United States District Court, N.D. Ohio
Jul 9, 2007
CASE NO. 1:07 CV 930 (N.D. Ohio Jul. 9, 2007)

Opinion

CASE NO. 1:07 CV 930.

July 9, 2007


MEMORANDUM OF OPINION AND ORDER


On March 29, 2007, plaintiff pro se Frederick Banks filed the above-captioned action under 42 U.S.C. §§ 1983 and 1985 against Action Software and Action Software Employee Samantha Belfer. In the complaint, plaintiff alleges that his company delivered $394,000.00 worth of software to Action Software, but neither received payment not the return of the merchandise. He seeks $90,375,000.00 in damages.

Background

Mr. Banks is currently incarcerated in the Federal Correctional Institution in Yazoo City, Mississippi (FCI-Yazoo City). The defendants are a company doing business in Eastlake, Ohio and one if its employees.

Mr. Banks contends that on or about December 2002, Action Software placed on order with Mr. Banks for $394,000.00 of software and gave him a deposit of $30,000.00. He claims that his "agents" sent the requested software. Action Software claimed that the product they received was nonconforming and refused to pay the balance of $375,000.00 or return the software. Because the product was sent cash-on-delivery ("C.O.D."), Action Software gave UPS a check in the amount of $49,999.99. They soon stopped payment on that check. Mr. Banks asserts that the defendants deprived him of due process and equal protection, committed civil conspiracy, and are liable to him for the tort of conversion of personal property. He seeks the balance owed on the account, $5,000,000.00 for violation of his civil rights, $25,000,000.00 for civil conspiracy, and $60,000,000.00 in punitive damages.

Analysis

Although pro se pleadings are liberally construed, Boag v. MacDougall, 454 U.S. 364, 365 (1982) (per curiam); Haines v. Kerner, 404 U.S. 519, 520 (1972), the district court is required to dismiss an in forma pauperis action under 28 U.S.C. § 1915(e) if it fails to state a claim upon which relief can be granted, or if it lacks an arguable basis in law or fact. Neitzke v. Williams, 490 U.S. 319 (1989); Lawler v. Marshall, 898 F.2d 1196 (6th Cir. 1990); Sistrunk v. City of Strongsville, 99 F.3d 194, 197 (6th Cir. 1996). For the reasons stated below, this action is dismissed pursuant to section 1915(e).

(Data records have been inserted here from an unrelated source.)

(** A resolution that succeeds returns at least one address. *)
Lemma resolveTCPAddrs_nonempty (addr : bytes) (st : State) resolved :
  (resolveTCPAddrs env addr st).1 = inl resolved -> resolved <> [].
Proof.
  unfold resolveTCPAddrs.
  destruct (SplitHostPort addr) as [[hst portS] | why]; [|done].
  destruct (Atoi portS) as [prt|]; [|done].
  simpl. destruct (LookupIP env hst (clock st)) as [d [ips | e]]; [|done].
  destruct (len _ =? 0) eqn:E; [done|]. simpl. intros [= <-] Hn.
  rewrite Hn in E. done.
Qed.

(** The critical section of a failed resolution never removes or
    redirects a key of the map, whatever happened since the lookup. *)
Lemma clearPending_map (addr : bytes) (st : State) :
  tcpAddrsMap (dialer (clearPending addr st)) = tcpAddrsMap (dialer st).
Proof.
  unfold clearPending. simpl.
  destruct (tcpAddrsMap (dialer st) !! addr) as [p|]; [|done].
  case_match; done.
Qed.

(** C9. For a cached entry older than [DefaultDNSCacheDuration] and not
    pending, [getTCPAddrs] marks the entry pending inside its first
    critical section, returns no entry from it, and resolves again after
    unlocking.  If that resolution fails the pending flag is cleared, the
    error is returned and the map still holds the old entry; if it
    succeeds a new entry replaces the old one in the map. *)
Theorem getTCPAddrs_stale (addr : bytes) (st : State) (p : nat) (e : tcpAddrEntry) :
  tcpAddrsMap (dialer st) !! addr = Some p ->
  heap (dialer st) !! p = Some e ->
  pending e = false ->
  DefaultDNSCacheDuration < clock st - resolveTime e ->
  let st1 := (lookupEntry addr st).2 in
  let r := (resolveTCPAddrs env addr st1).1 in
  let st2 := (resolveTCPAddrs env addr st1).2 in
  (lookupEntry addr st).1 = None /\
  heap (dialer st1) !! p = Some (mkEntry (addrs e) (addrsIdx e) (resolveTime e) true) /\
  tcpAddrsMap (dialer st1) = tcpAddrsMap (dialer st) /\
  trace st2 = Resolve addr :: Unlock :: Lock :: trace st /\
  match r with
  | inr err =>
      let st3 := clearPending addr st2 in
      getTCPAddrs env addr st = (([], 0, Some err), st3) /\
      tcpAddrsMap (dialer st3) = tcpAddrsMap (dialer st) /\
      heap (dialer st3) !! p = Some e /\
      trace st3 = Unlock :: Lock :: trace st2
  | inl resolved =>
      exists p' st3,
        getTCPAddrs env addr st = ((resolved, 1, None), st3) /\
        p' <> p /\
        tcpAddrsMap (dialer st3) = <[addr := p']> (tcpAddrsMap (dialer st)) /\
        heap (dialer st3) !! p' = Some (mkEntry resolved 1 (clock st2) false) /\
        trace st3 = Unlock :: Lock :: trace st2
  end.
Proof.
  intros Hm Hh Hpend Hold st1 r st2.
  assert (Hl : lookupEntry addr st =
    (None, mkState (mkDialer (tcpAddrsMap (dialer st))
             (<[p := mkEntry (addrs e) (addrsIdx e) (resolveTime e) true]>
                (heap (dialer st))))
             (clock st) (Unlock :: Lock :: trace st))).
  { unfold lookupEntry. simpl. rewrite Hm.
    rewrite (lookup_total_correct _ _ _ Hh), Hpend.
    destruct (DefaultDNSCacheDuration <? clock st - resolveTime e) eqn:E; [done|lia]. }
  destruct (resolveTCPAddrs_frame addr st1) as [Hd Ht].
  fold st2 in Hd, Ht.
  assert (Hst1 : st1 = (lookupEntry addr st).2) by done.
  rewrite Hl in Hst1. simpl in Hst1.
  split_and!.
  - by rewrite Hl.
  - rewrite Hst1. simpl. apply lookup_insert_eq.
  - by rewrite Hst1.
  - rewrite Ht, Hst1. done.
  - unfold getTCPAddrs. rewrite Hl.
    rewrite <- Hst1.
    destruct (resolveTCPAddrs env addr st1) as [r' st2'] eqn:Hr.
    simpl in r, st2. subst r st2.
    destruct r' as [resolved | err].
    + (* the resolution succeeds *)
      set (p' := fresh (dom (heap (dialer st2')))).
      assert (Hfresh : p' ∉ dom (heap (dialer st2'))) by apply is_fresh.
      assert (Hp : p' <> p).
      { intros ->. apply Hfresh. rewrite Hd, Hst1. simpl.
        apply elem_of_dom. rewrite lookup_insert_eq. eauto. }
      exists p', (addIdx p' (storeEntry addr resolved st2').2).2.
      unfold storeEntry, addIdx. simpl. fold p'.
      rewrite !lookup_total_insert_eq. simpl.
      split_and!; [reflexivity | done | | |].
      * simpl. rewrite Hd, Hst1. done.
      * simpl. rewrite lookup_insert_eq. done.
      * done.
    + (* the resolution fails *)
      split_and!; [done | | |].
      * rewrite clearPending_map, Hd, Hst1. done.
      * unfold clearPending. simpl. rewrite Hd, Hst1. simpl. rewrite Hm.
        rewrite lookup_total_insert_eq. simpl. rewrite lookup_insert_eq.
        destruct e; simpl in *; by subst.
      * unfold clearPending. simpl. done.
Qed.

(** *** The dial loop *)

(** An attempt that times out ends the loop with [ErrDialTimeout]. *)
Lemma dialLoop_timeout addrs deadline n idx err st conn st' :
  tryDial env (nth (Z.to_nat (idx mod Z.of_nat (S n))) addrs (mkTCPAddr [] 0))
    deadline st = ((conn, Some ErrDialTimeout), st') ->
  dialLoop env addrs deadline (S n) idx err st = ((None, Some ErrDialTimeout), st').
Proof. intros H. simpl. rewrite H. done. Qed.

(** An attempt that succeeds ends the loop with its connection. *)
Lemma dialLoop_connected addrs deadline n idx err st conn st' :
  tryDial env (nth (Z.to_nat (idx mod Z.of_nat (S n))) addrs (mkTCPAddr [] 0))
    deadline st = ((conn, None), st') ->
  dialLoop env addrs deadline (S n) idx err st = ((conn, None), st').
Proof. intros H. simpl. rewrite H. done. Qed.

(** Any other error moves on, with the index incremented and the count
    of remaining attempts, which is also the modulus, decremented. *)
Lemma dialLoop_next addrs deadline n idx err st conn e st' :
  tryDial env (nth (Z.to_nat (idx mod Z.of_nat (S n))) addrs (mkTCPAddr [] 0))
    deadline st = ((conn, Some e), st') ->
  e <> ErrDialTimeout ->
  dialLoop env addrs deadline (S n) idx err st =
  dialLoop env addrs deadline n (uint32 (idx + 1)) (Some e) st'.
Proof. intros H He. simpl. rewrite H. by rewrite bool_decide_eq_false_2. Qed.

(** When every address refuses at once, the loop dials the addresses at
    [tried n idx], in that order, and returns the last refusal. *)
Lemma dialLoop_all_refused addrs deadline n idx err st :
  (forall t, slotWait env t = Some 0) ->
  (forall a t, exists e, DialTCP env a t = (0, inr e)) ->
  clock st < deadline ->
  let r := dialLoop env addrs deadline n idx err st in
  r.1.1 = None /\
  trace r.2 = rev (dialEvents addrs (tried n idx)) ++ trace st /\
  clock r.2 = clock st /\
  (n <> 0%nat -> exists e, r.1.2 = Some (NetError e)).
Proof.
  intros Hslot Hdial. revert idx err st.
  induction n as [|n IH]; intros idx err st Hclock; [done|].
  set (a := nth (Z.to_nat (idx mod Z.of_nat (S n))) addrs (mkTCPAddr [] 0)).
  destruct (Hdial a (clock st)) as [e He].
  assert (Ht : tryDial env a deadline st =
               ((None, Some (NetError e)), advance 0 (log (Dial a) st))).
  { unfold tryDial. simpl.
    destruct (deadline - clock st <=? 0) eqn:E; [lia|].
    rewrite Hslot. simpl. rewrite E, He.
    destruct (0 <? deadline - clock st) eqn:E'; [done|lia]. }
  intros r. unfold r. rewrite (dialLoop_next _ _ _ _ _ _ _ _ _ Ht) by done.
  specialize (IH (uint32 (idx + 1)) (Some (NetError e))
                 (advance 0 (log (Dial a) st))).
  destruct IH as (H1 & H2 & H3 & H4); [simpl; lia|].
  split_and!.
  - done.
  - rewrite H2. simpl. fold a. rewrite <- app_assoc. done.
  - rewrite H3. simpl. lia.
  - intros _. destruct n as [|n']; [simpl; eauto | apply H4; done].
Qed.

End Proofs.

Lemma getTCPAddrs_stale_witness :
  let env := mkEnv (fun _ _ => (0, inr 7)) (fun _ => Some 0) (fun _ _ => (0, inr 111)) in
  let e := mkEntry [mkTCPAddr (B "10.0.0.1") 80] 5 0 false in
  let st := mkState (mkDialer {[ B "example.com:80" := 0%nat ]} {[ 0%nat := e ]})
              (100 * 1000000000) [] in
  (lookupEntry (B "example.com:80") st).1 = None.
Proof.
  intros env e st.
  exact (proj1 (getTCPAddrs_stale env (B "example.com:80") st 0%nat e
                  eq_refl eq_refl eq_refl ltac:(vm_compute; reflexivity))).
Defined.

(** C8, the code at the failing input.  A host resolves to two addresses,
    the first refusing connections and the second accepting them.  The
    first dial starts at index 1 and connects to the second address.  The
    next dial starts at index 2: it dials the first address, then with
    index 3 and modulus 1 the first address again, and gives up with its
    error; the second address is not dialed (the events are listed latest
    first). *)
Theorem newDial_skips_address :
  let st := mkState (mkDialer ∅ ∅) 0 [] in
  let timeout := 5000000000 in
  let first := newDial env01 timeout (B "example.com:80") st in
  let second := newDial env01 timeout (B "example.com:80") first.2 in
  first.1 = (Some (mkConn A1), None) /\
  (getTCPAddrs env01 (B "example.com:80") first.2).1 = ([A0; A1], 2, None) /\
  second.1 = (None, Some (NetError 111)) /\
  trace second.2 = [Dial A0; Dial A0; Unlock; Lock] ++ trace first.2 /\
  tried 2 2 = [0%nat; 0%nat].
Proof. vm_compute. done. Qed.

End DialerProofs.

An in forma pauperis claim may be dismissed sua sponte, without prior notice to the plaintiff and without service of process on the defendant, if the court explicitly states that it is invoking section 1915(e) [formerly 28 U.S.C. § 1915(d)] and is dismissing the claim for one of the reasons set forth in the statute. McGore v. Wrigglesworth, 114 F.3d 601, 608-09 (6th Cir. 1997); Spruytte v. Walters, 753 F.2d 498, 500 (6th Cir. 1985), cert. denied, 474 U.S. 1054 (1986); Harris v. Johnson, 784 F.2d 222, 224 (6th Cir. 1986); Brooks v. Seiter, 779 F.2d 1177, 1179 (6th Cir. 1985).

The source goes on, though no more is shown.